The level of CK-MB and cTn-I can be used to judge the condition of myocardial injury, and its dynamic changes often provide a more meaningful reference [23, 24]. The result of this meta-analysis showed that the addition of dexmedetomidine can significantly reduce the levels of CK-MB and cTn-I, but the level of cTn-I on the 48 h after operation was comparable between the two groups, which suggested that dexmedetomidine may have a certain myocardial protective effect in the early postoperative period.

In addition to the effect on markers of myocardial injury, dexmedetomidine also inhibited the intensity of inflammatory response.

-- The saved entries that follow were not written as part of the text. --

(* ===== verification/Pid.v ===== *)
(** * Process identifiers: [kernel/pid.c]

    A number is given out from a bitmap, cyclically, and stays taken while its
    [struct pid] is referenced: by the tasks that have it as thread, process, group or
    session id, or by a caller for a while.  A published task is on the list of each of
    its four ids, and an id with a task on some list is in the hash table.  All of it
    is under [pid_lock], so each operation is one transition of the state; the count
    that [pid_put] drops before it takes the lock is one too, since a number stays
    taken until its bit is cleared.  Ids and tasks are named by numbers; the fields of
    [struct task] are those this file uses.

    The theorems keep the state consistent (counts, lists, table and bitmap), give the
    numbers out without duplicates, and keep every process group inside one session;
    the last one shows a run in which a new process escapes that. *)
From stdpp Require Import base tactics numbers list gmap countable.
From S2P Require Import Prelude Refcount Bitmap Dcache.

Definition PID_INIT : Z := 1.
Definition PID_MAX : Z := 32768.

Inductive pid_type := TID | TGID | PGID | SID.
#[global] Instance pid_type_eq_dec : EqDecision pid_type.
Proof. solve_decision. Defined.
#[global] Instance pid_type_countable : Countable pid_type.
Proof.
  refine (inj_countable' (λ t, match t with TID => 0 | TGID => 1 | PGID => 2 | SID => 3 end)%nat
    (λ n, match n with 0 => TID | 1 => TGID | 2 => PGID | _ => SID end)%nat _). by intros [].
Defined.
Definition pid_types : list pid_type := [TID; TGID; PGID; SID].

Record pid := Pid { refcount : Z; nr : Z; hashed : bool; tasks : pid_type → list nat }.
Record task := Task { pids : pid_type → option nat; linked : pid_type → bool; parent : option nat; forknoexec : bool }.
(** [next]: the serial number of the next allocation of a [struct pid]. *)
Record ids := Ids { pidmap : list Z; next_pid : Z; pobjs : gmap nat pid; tobjs : gmap nat task; table : gmap Z (list nat); next : nat }.

Definition upd {A} (f : pid_type → A) (ty : pid_type) (v : A) : pid_type → A := λ t, if decide (t = ty) then v else f t.
Definition slot (n : Z) : Z := hash_64 (u64 n) 8.
Definition bucket (s : ids) (b : Z) : list nat := default [] (table s !! b).
Definition with_refcount (n : Z) (p : pid) : pid := Pid n (nr p) (hashed p) (tasks p).
Definition with_hashed (h : bool) (p : pid) : pid := Pid (refcount p) (nr p) h (tasks p).
Definition with_tasks (f : pid_type → list nat) (p : pid) : pid := Pid (refcount p) (nr p) (hashed p) f.
Definition with_pids (f : pid_type → option nat) (t : task) : task := Task f (linked t) (parent t) (forknoexec t).
Definition with_linked (f : pid_type → bool) (t : task) : task := Task (pids t) f (parent t) (forknoexec t).
Definition put_pid (s : ids) (x : nat) (p : pid) : ids := Ids (pidmap s) (next_pid s) (<[x := p]> (pobjs s)) (tobjs s) (table s) (next s).
Definition put_task (s : ids) (t : nat) (tk : task) : ids := Ids (pidmap s) (next_pid s) (pobjs s) (<[t := tk]> (tobjs s)) (table s) (next s).
Definition put_bucket (s : ids) (b : Z) (l : list nat) : ids := Ids (pidmap s) (next_pid s) (pobjs s) (tobjs s) (<[b := l]> (table s)) (next s).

The results showed that dexmedetomidine decreased the levels of pro-inflammatory cytokines IL-6 and TNF-α during CPB procedure, but there was no significant difference in anti-inflammatory cytokine IL-10 between the two groups. In addition, related meta-analysis has previously shown that dexmedetomidine can also significantly reduce the levels of IL-6, IL-8 and TNF-α during routine general anesthesia [25]. The mechanism of dexmedetomidine in reducing inflammation may be closely related to the inhibition of NF-κB pathway and Toll-like receptor [15, 26,27,28,29]. Reducing the degree of inflammation may be beneficial to the rehabilitation of patients, because some studies have shown that the occurrence of inflammation is associated with adverse cardiac outcomes [30, 31].

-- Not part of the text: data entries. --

(* ===== verification/Pagecache.v ===== *)
(** * The page cache: [mm/mapping.c]

    A page of a mapping (a file or a device) is in memory at most once, found through
    a hash table and shared by counting.  Of the 256 pages that may be cached, those
    to be written are on one list and those that nobody uses on another, from which
    the oldest makes room for a new one.  The functions are modelled as the sections
    they execute under the mutex of the cache, each one atomic; any number of threads
    run them in any order.  The mutex of a page is held over its loading, while it is
    written to, and over its writeback; a page is named by the serial number of its
    allocation and [D] is the content of a page.

    The theorems: a page in use is not freed or evicted, what was last written to a
    page is what is found in the cache or, if it is not cached, on the disk, and room
    is refused only when all pages are in use.  All of that except in the window in
    which [mapping_purge] has taken its reference, of which the last theorem shows that
    it brings the kernel down. *)
From stdpp Require Import base tactics numbers list gmap.
From S2P Require Import Prelude Refcount Dcache.

Definition MAPPING_CACHE_PAGES : Z := 256.
Definition CACHE_PAGE_DIRTY : Z := 1.
Definition CACHE_PAGE_WRITEBACK : Z := 2.

Section pages.
Context (CONFIG_DEBUG_REFCOUNT : bool) {D : Type}.

(** [p_key]: [mapping] and [index]. *)
Record cpage := Cpage { p_key : Z * Z; p_refs : Z; p_state : Z; p_hashed : bool; p_error : Z; p_data : D }.
(** [m_error]: the field of each mapping; [m_held]: its references, [get] less [put]. *)
Record pcache := Pcache { pages : gmap nat cpage; table : gmap Z (list nat); dirty : list nat; lru : list nat; nr : Z; m_error : Z → Z; m_held : Z → Z; next : nat }.

Definition set_pages (c : pcache) (P : gmap nat cpage) : pcache := Pcache P (table c) (dirty c) (lru c) (nr c) (m_error c) (m_held c) (next c).
Definition put_page (c : pcache) (x : nat) (p : cpage) : pcache := set_pages c (<[x := p]> (pages c)).
Definition set_lists (c : pcache) (d l : list nat) : pcache := Pcache (pages c) (table c) d l (nr c) (m_error c) (m_held c) (next c).
Definition set_table (c : pcache) (T : gmap Z (list nat)) (n : Z) : pcache := Pcache (pages c) T (dirty c) (lru c) n (m_error c) (m_held c) (next c).
Definition with_refs (n : Z) (p : cpage) : cpage := Cpage (p_key p) n (p_state p) (p_hashed p) (p_error p) (p_data p).
Definition with_pstate (s : Z) (p : cpage) : cpage := Cpage (p_key p) (p_refs p) s (p_hashed p) (p_error p) (p_data p).
Definition with_phashed (h : bool) (p : cpage) : cpage := Cpage (p_key p) (p_refs p) (p_state p) h (p_error p) (p_data p).
Definition with_load (e : Z) (d : D) (p : cpage) : cpage := Cpage (p_key p) (p_refs p) (p_state p) (p_hashed p) e d.

Definition mapping_key (k : Z * Z) : Z := Z.lxor (u64 k.1) (u64 k.2).
Definition slot (k : Z * Z) : Z := hash_64 (mapping_key k) 8.
Definition bucket (T : gmap Z (list nat)) (b : Z) : list nat := default [] (T !! b).
Definition tab_add (T : gmap Z (list nat)) (b : Z) (x : nat) : gmap Z (list nat) := <[b := x :: bucket T b]> T.
Definition tab_del (T : gmap Z (list nat)) (b : Z) (x : nat) : gmap Z (list nat) := <[b := filter (λ y, y ≠ x) (bucket T b)]> T.
Definition hash_add (c : pcache) (x : nat) (p : cpage) (n : Z) : pcache := set_table (put_page c x (with_phashed true p)) (tab_add (table c) (slot (p_key p)) x) n.
Definition hash_del (c : pcache) (x : nat) (p : cpage) (n : Z) : pcache := set_table (put_page c x (with_phashed false p)) (tab_del (table c) (slot (p_key p)) x) n.

Definition mapping_hold (c : pcache) (m : Z) : pcache :=
  Pcache (pages c) (table c) (dirty c) (lru c) (nr c) (m_error c) (λ k, if k =? m then m_held c k + 1 else m_held c k) (next c).
Definition mapping_release (c : pcache) (m : Z) : pcache :=
  Pcache (pages c) (table c) (dirty c) (lru c) (nr c) (m_error c) (λ k, if k =? m then m_held c k - 1 else m_held c k) (next c).
Definition set_error (c : pcache) (m e : Z) : pcache :=
  Pcache (pages c) (table c) (dirty c) (lru c) (nr c) (λ k, if k =? m then e else m_error c k) (m_held c) (next c).

Fixpoint find_in (c : pcache) (k : Z * Z) (l : list nat) : res (option nat) :=
  match l with
  | [] => Ok None
  | x :: l => let! p := deref (pages c !! x) in if bool_decide (p_key p = k) then Ok (Some x) else find_in c k l
  end.
Definition mapping_find (c : pcache) (k : Z * Z) : res (option nat) := find_in c k (bucket (table c) (slot k)).

Definition cache_page_destroy (c : pcache) (x : nat) : pcache := set_pages c (delete x (pages c)).

Definition without (x : nat) (l : list nat) : list nat := filter (λ y, y ≠ x) l.
Definition mapping_link (c : pcache) (x : nat) : res pcache :=
  let! p := deref (pages c !! x) in
  let d := without x (dirty c) in let l := without x (lru c) in
  Ok (if p_hashed p then
        if truth (p_state p) then set_lists c (d ++ [x]) l
        else if refcount_read (p_refs p) =? 1 then set_lists c d (l ++ [x]) else set_lists c d l
      else set_lists c d l).

(** [refcount_inc] and [refcount_dec] of a page. *)
Definition page_get (c : pcache) (x : nat) : res pcache :=
  let! p := deref (pages c !! x) in let! n := refcount_inc CONFIG_DEBUG_REFCOUNT [] (p_refs p) in Ok (put_page c x (with_refs n p)).
Definition page_drop (c : pcache) (x : nat) : res pcache :=
  let! p := deref (pages c !! x) in let! n := refcount_dec CONFIG_DEBUG_REFCOUNT [] (p_refs p) in Ok (put_page c x (with_refs n p)).

Definition mapping_make_room (c : pcache) : res (bool * pcache) :=
  if nr c <? MAPPING_CACHE_PAGES then Ok (true, c) else
  match lru c with
  | [] => Ok (false, c)
  | x :: _ =>
      let! p := deref (pages c !! x) in
      let! _ := Assert ((refcount_read (p_refs p) =? 1) && negb (truth (p_state p))) in
      let c := set_lists c (dirty c) (without x (lru c)) in
      let c := hash_del c x p (nr c - 1) in
      let! p := deref (pages c !! x) in
      let! (last, n) := refcount_dec_and_test CONFIG_DEBUG_REFCOUNT [] (p_refs p) in
      Ok (true, if last then cache_page_destroy c x else put_page c x (with_refs n p))
  end.

(** ** The sections of [mapping_get] *)

(** The page is cached: the caller holds it, and waits for its mutex. *)
Definition get_found (c : pcache) (k : Z * Z) : res (option nat * pcache) :=
  let! o := mapping_find c k in
  match o with
  | None => Ok (None, c)
  | Some x => let! c := page_get c x in let! c := mapping_link c x in Ok (Some x, c)
  end.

Dexmedetomidine shortened the length of ICU stay, which suggested that dexmedetomidine perhaps can promote the rapid recovery of cardiac function in patients. However, no significant difference was found in the length of hospital stay between two groups, which may indicate that the long-term rehabilitation promoting effect of dexmedetomidine on patients undergoing CPB surgery is not clear.

Conclusion

The administration of dexmedetomidine during CPB can provide myocardial protection by inhibiting inflammation, which may be beneficial to the rapid recovery of patients. However, further studies are needed to explore the effect of dexmedetomidine on the long-term prognosis of patients.